Children North East is a regional charity but we have a cluster of projects, services and activities in Westgate, Elswick, Benwell and Scotswood wards of Newcastle (child poverty rates 57%, 46% and 42% respectively in January 2012, the average for Newcastle is 31%) 3 of the 5 poorest wards in the city. The projects range from parenting training, programmes to encourage fathers to take part in maternity services, outreach to enable families to use Children's Centres including fathers, targeted family support provided by trained volunteers, intensive family work with homeless families and children with very poor school attendance, programmes that encourage fathers to be involved their children's education, groupwork for young carers, courses in mental well-being for young people in and out of school, drop-in advice centre for young people, sexual health services for young people, community cafe and mentors for young people who are trained volunteer young people.

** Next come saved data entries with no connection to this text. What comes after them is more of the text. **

Lemma work_serviceable resource pd c w w' :
  GetKind resource = Ok "Cluster" → DecodeCluster resource = Ok c → runs r pd c → pd_Deleting pd = false →
  work (pgdoorman_key pd) resource w w' → serviceable pd c (view w) → serviceable pd c (view w').
Proof.
  intros Hk Hd [Hen _] Hdel Hw [Hwk Hc (pd' & Hpd & Hsame) Hin].
  destruct Hw as [ρ x w' Hr|ρ x w' Hr].
  - apply Reconcile_reconciled in Hr; [|done]. rewrite Hpd in Hr. destruct Hr as [Hkey Hr].
    pose proof Hsame as (Hkey' & Hspec & Hgen & Hdel').
    assert (cluster_of pd' = cluster_of pd) as Hco by (unfold cluster_of; injection Hkey' as ??; congruence).
    pose proof Hwk as (_ & Hwc & _ & _). rewrite <- Hkey in Hpd.
    pose proof (reconciled_confined r _ _ _ _ Hwc Hpd Hr) as Hcf.
    destruct (reconciled_live _ _ _ _ Hpd ltac:(congruence) Hr) as [pd2 Hpd2].
    pose proof (reconciled_keyed r _ _ _ _ Hr Hwk) as Hwk'. split.
    + done.
    + by rewrite (cf_clusters _ _ _ Hcf).
    + exists pd2. rewrite <- Hkey. split; [done|]. apply (same_inputs_trans _ pd'); [done|].
      destruct (cf_self _ _ _ Hcf _ Hpd2) as (p & Hp & Hs). rewrite Hpd in Hp. injection Hp as <-.
      destruct Hwk' as (Hwp & _), Hs as (? & ? & ? & _). split; [by apply (Hwp _ _ Hpd2)|done].
    + apply (inputs_same pd'); [split_and!; congruence|].
      eapply reconciled_inputs; [done|done|by rewrite Hco|by eapply inputs_same|done].
  - apply (pre_hooked _ _ _ c) in Hr; [|done|done|by destruct Hwk as (_ & _ & _ & ?)].
    pose proof (hooked_well_keyed _ _ _ _ _ _ Hr Hwk) as Hwk'.
    apply hooked_enabled in Hr as (Hp & Hcl & Hs); [|done].
    split; [done|by rewrite Hcl|rewrite Hp; eauto|by eapply inputs_secrets].
Qed.

(** What the hook leaves, and the reconciliation does not touch. *)
Lemma hook_outcome ρ resource pd c w w' :
  GetKind resource = Ok "Cluster" → DecodeCluster resource = Ok c →
  map_Forall (λ k s, service_key s = k) (services (view w)) →
  let cfg := NewFromCluster (r_SidecarImage r) c in
  Enabled cfg = true → pgdoormen (view w) !! (cl_Namespace c, ConfigName cfg) = Some pd →
  pre (r_SidecarImage r) ρ resource w = (Ok continue_, w') →
  gone (legacy_rbac c) (view w') ∧ pooler_service c (PoolerPort cfg) (view w').
Proof.
  intros Hk Hd Hws cfg Hen Hpd Hr. apply (pre_hooked _ _ _ c) in Hr; [|done..].
  unfold hooked in Hr. fold cfg in Hr. rewrite Hen in Hr.
  destruct Hr as [[_ ?]|[(_ & _ & Hn & _)|(_ & pd' & st1 & _ & _ & Ho & Hs & _ & Hy)]]; [done| |].
  - by pose proof (eq_trans (eq_sym Hpd) Hn).
  - destruct (Hy _ eq_refl) as (_ & Hg & Hp). split; [by eapply gone_legacy_service|done].
Qed.
Lemma reconcile_keeps_hooked ρ req w x w' c port :
  well_keyed (view w) → Reconcile r ρ req w = (x, w') →
  gone (legacy_rbac c) (view w) → pooler_service c port (view w) →
  gone (legacy_rbac c) (view w') ∧ pooler_service c port (view w').
Proof.
  intros Hwk Hr Hg Hp. pose proof Hwk as (Hwp & Hwc & _).
  apply Reconcile_reconciled in Hr; [|done]. destruct (pgdoormen (view w) !! req) as [pd|] eqn:Hpd; [|by rewrite Hr].
  destruct Hr as [Hk Hr]. rewrite <- Hk in Hpd.
  pose proof (reconciled_confined r _ _ _ _ Hwc Hpd Hr) as [_ Hsv [Hro Hrb] _ _ _ _].
  split; [|unfold pooler_service; by rewrite Hsv].
  apply Forall_cons in Hg as [H1 [H2 _]%Forall_cons]. simpl in *.
  repeat constructor; simpl; by rewrite ?Hro, ?Hrb.
Qed.

Context {KU : KubeUp W} {YL : YamlLaws}.
(** Encoding a configuration does not fail. *)
Context (yaml_total : ∀ cfg, ∃ data, Marshal cfg = Ok data).

(** From a serviceable store, one hook and one reconciliation end the work. *)
Lemma serviceable_ends ρ ρ' resource pd c w2 :
  GetKind resource = Ok "Cluster" → DecodeCluster resource = Ok c → runs r pd c → pd_Deleting pd = false →
  serviceable pd c (view w2) → up w2 →
  ∃ w3 w4,
    pre (r_SidecarImage r) ρ resource w2 = (Ok continue_, w3) ∧
    Reconcile r ρ' (pgdoorman_key pd) w3 = (Ok Done, w4) ∧ up w4 ∧
    gone (legacy_rbac c) (view w4) ∧
    pooler_service c (PoolerPort (NewFromCluster (r_SidecarImage r) c)) (view w4) ∧
    settled r pd c (view w4) ∧
    ∃ pd' cond, pgdoormen (view w4) !! pgdoorman_key pd = Some pd' ∧
      FindStatusCondition (pd_Conditions pd') "Rendered" = Some cond ∧
      cond_Status cond = true ∧ cond_ObservedGeneration cond = pd_Generation pd.
Proof.
  intros Hk Hd Hruns Hdel Hsv Hu.
  pose proof (sv_cluster _ _ _ Hsv) as Hc2. destruct (sv_keyed _ _ _ Hsv) as (_ & Hwc & _ & Hws).
  pose proof (Hwc _ _ Hc2) as Hkey; simpl in Hkey. destruct (keys_of _ _ Hkey) as (_ & _ & Hns & Hname).
  pose proof Hruns as [Hen Hcn]. destruct (sv_pgdoorman _ _ _ Hsv) as (pd2 & Hpd2 & _ & Hspec2 & _).
  destruct (pre (r_SidecarImage r) ρ resource w2) as [y w3] eqn:Hpre.
  destruct (pre_completes r ρ resource c pd2 (view w2) Hk Hd Hws Hen) with (4 := conj Hu (eq_refl (view w2))) (5 := Hpre)
    as (? & -> & Hu3 & ->); [apply (sv_inputs _ _ _ Hsv)|by rewrite Hns, Hcn|by rewrite Hspec2|].
  assert (serviceable pd c (view w3)) as Hsv3 by (eapply work_serviceable; [done..|by eapply W_hook|done]).
  destruct (sv_pgdoorman _ _ _ Hsv3) as (pd3 & Hpd3 & Hsame3). pose proof Hsame3 as (Hkey3 & Hspec3 & Hgen3 & Hdel3).
  assert (cluster_of pd3 = cluster_of pd) as Hco3 by (unfold cluster_of; injection Hkey3 as ??; congruence).
  destruct (Reconcile r ρ' (pgdoorman_key pd) w3) as [z w4] eqn:Hr.
  destruct (Reconcile_ready yaml_total r ρ' (pgdoorman_key pd) w3 pd3 c z w4) as (-> & Hu4 & Hset & Hcond);
    [done|apply Hsv3|done|congruence|rewrite Hco3; apply Hsv3|by eapply runs_same|by eapply inputs_same, Hsv3|done|].
  destruct (hook_outcome ρ resource pd2 c w2 w3) as [Hg Hp];
    [done..|by destruct (sv_keyed _ _ _ Hsv) as (_ & _ & _ & ?)|by rewrite Hns, Hcn|done|].
  destruct (reconcile_keeps_hooked ρ' (pgdoorman_key pd) w3 (Ok Done) w4 c _ (sv_keyed _ _ _ Hsv3) Hr Hg Hp) as [Hg4 Hp4].
  exists w3, w4. split_and!; [done..|by eapply settled_same|]. destruct Hcond as (pd4 & cond & ? & ? & ? & ?).
  exists pd4, cond. split_and!; [done..|]. congruence.
Qed.

(** Recovery: whatever happened in any number of earlier hooks and
    reconciliations of a cluster with its PgDoorman (each may have stopped at any
    failing call), once the API server answers, the next hook lets CloudNativePG go
    on and the next reconciliation ends, and together they leave no legacy RBAC,
    the pooler Service of the plugin's port, a rendered Secret that holds the
    configuration of the spec, and a Rendered condition that is true for the
    PgDoorman's generation. *)
Theorem control_plane_recovers ρ ρ' resource pd c w w1 w2 :
  GetKind resource = Ok "Cluster" → DecodeCluster resource = Ok c → well_keyed (view w) →
  pgdoormen (view w) !! pgdoorman_key pd = Some pd → pd_Deleting pd = false →
  clusters (view w) !! cluster_of pd = Some c → runs r pd c → inputs_ready r pd c (view w) →
  rtc (work (pgdoorman_key pd) resource) w w1 → view w2 = view w1 → up w2 →
  ∃ w3 w4,
    pre (r_SidecarImage r) ρ resource w2 = (Ok continue_, w3) ∧
    Reconcile r ρ' (pgdoorman_key pd) w3 = (Ok Done, w4) ∧ up w4 ∧
    gone (legacy_rbac c) (view w4) ∧
    pooler_service c (PoolerPort (NewFromCluster (r_SidecarImage r) c)) (view w4) ∧
    settled r pd c (view w4) ∧
    ∃ pd' cond, pgdoormen (view w4) !! pgdoorman_key pd = Some pd' ∧
      FindStatusCondition (pd_Conditions pd') "Rendered" = Some cond ∧
      cond_Status cond = true ∧ cond_ObservedGeneration cond = pd_Generation pd.
Proof.
  intros Hk Hd Hwk Hpd Hdel Hc Hruns Hin Hw Hv Hu.
  apply serviceable_ends; [done..| |done].
  rewrite Hv. clear Hv w2 Hu. assert (serviceable pd c (view w)) as Hsv by (split; [done..|by exists pd|done]).
  clear -Hk Hd Hruns Hdel Hw Hsv KS KLS. induction Hw as [|wa wb wc Hs _ IH]; [done|].
  apply IH. by eapply work_serviceable.
Qed.
End recovery.

(** ** Example: the PgDoorman of the controller's example *)
#[local] Instance px_quantities : Quantities := example_quantities.
#[local] Instance px_yaml : Yaml := numeral_yaml.
#[local] Instance px_yaml_laws : YamlLaws := numeral_yaml_laws.

Lemma px_refless u : has_refless example_spec u → u = "doorman_auth".
Proof. intros (name & p & Hp & Hr). unfold example_spec in Hp. cbn [Pools] in Hp.
  apply lookup_singleton_Some in Hp as [<- <-]. vm_compute in Hr. congruence. Qed.
Lemma px_credential k ref : credential example_spec k ref → ref = {| ref_Name := "alice-pw"; ref_Key := "password" |}.
Proof.
  intros [(name & p & Hp & Hin)|[_ Hin]]; [|by apply not_elem_of_nil in Hin]. unfold example_spec in Hp. cbn [Pools] in Hp.
  apply lookup_singleton_Some in Hp as [<- <-]. by apply list_elem_of_singleton in Hin as [= _ ->].
Qed.
Lemma px_ready : inputs_ready ex_reconciler ex_pd example_cluster (view ex_world).
Proof.
  split.
  - apply (Validate_correct default_ranger). by vm_compute.
  - apply example_admitted.
  - apply ex_stable.
  - by intros x y ->%px_refless ->%px_refless.
  - intros name (k & ref & ->%px_credential & <-)%references_credential. by eexists.
  - intros k ref ->%px_credential. by eexists _, _.
  - by left.
  - by left.
Qed.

In addition to these Children North East also has the expertise to provide nurture groups in primary schools, 'book buddy' reading schemes, mentoring training for disaffected young people, highly intensive work with families where there is domestic violence, parental mental ill-health or substance misuse and neglectful parenting.

All these different activities are commissioned or funded by different bodies for example separate departments in the City Council; the health service, schools, various grant making bodies. Each has it's own purpose and target group, each is required to report to the funder on different measures, none of the funders make reference to each other - they are not 'joined up', however it would be a simple matter for Children North East to align them, indeed we do to manage them effectively.

Just imagine what could be achieved if all those services were focussed on a common goal such as improving the long-term educational attainment of all the children and young people in those 3 wards. Like the Harlem Children's Zone and working closely with nursery, primary and secondary schools, Children North East services could provide seamless support for parents and children from pregnancy, through the early years, into school and on into secondary school. Some activities would be available for all (for example Children's Centres, parenting training, sexual health advice for young people, Community Cafe) others would be directed at children, young people and parents more in need but the overall goal would be the same for all.

What would it take to do that? Children North East could take the initiative working in partnership with other bodies especially schools. It would take commitment to a common cause by all including a commonly agreed way to define the outcome (such as college entry) and ideally, commitment to funding the whole endeavour for at least 18 years (to see one cohort of young people from birth through their whole childhood and school experience). Pie in the sky - I don't think so.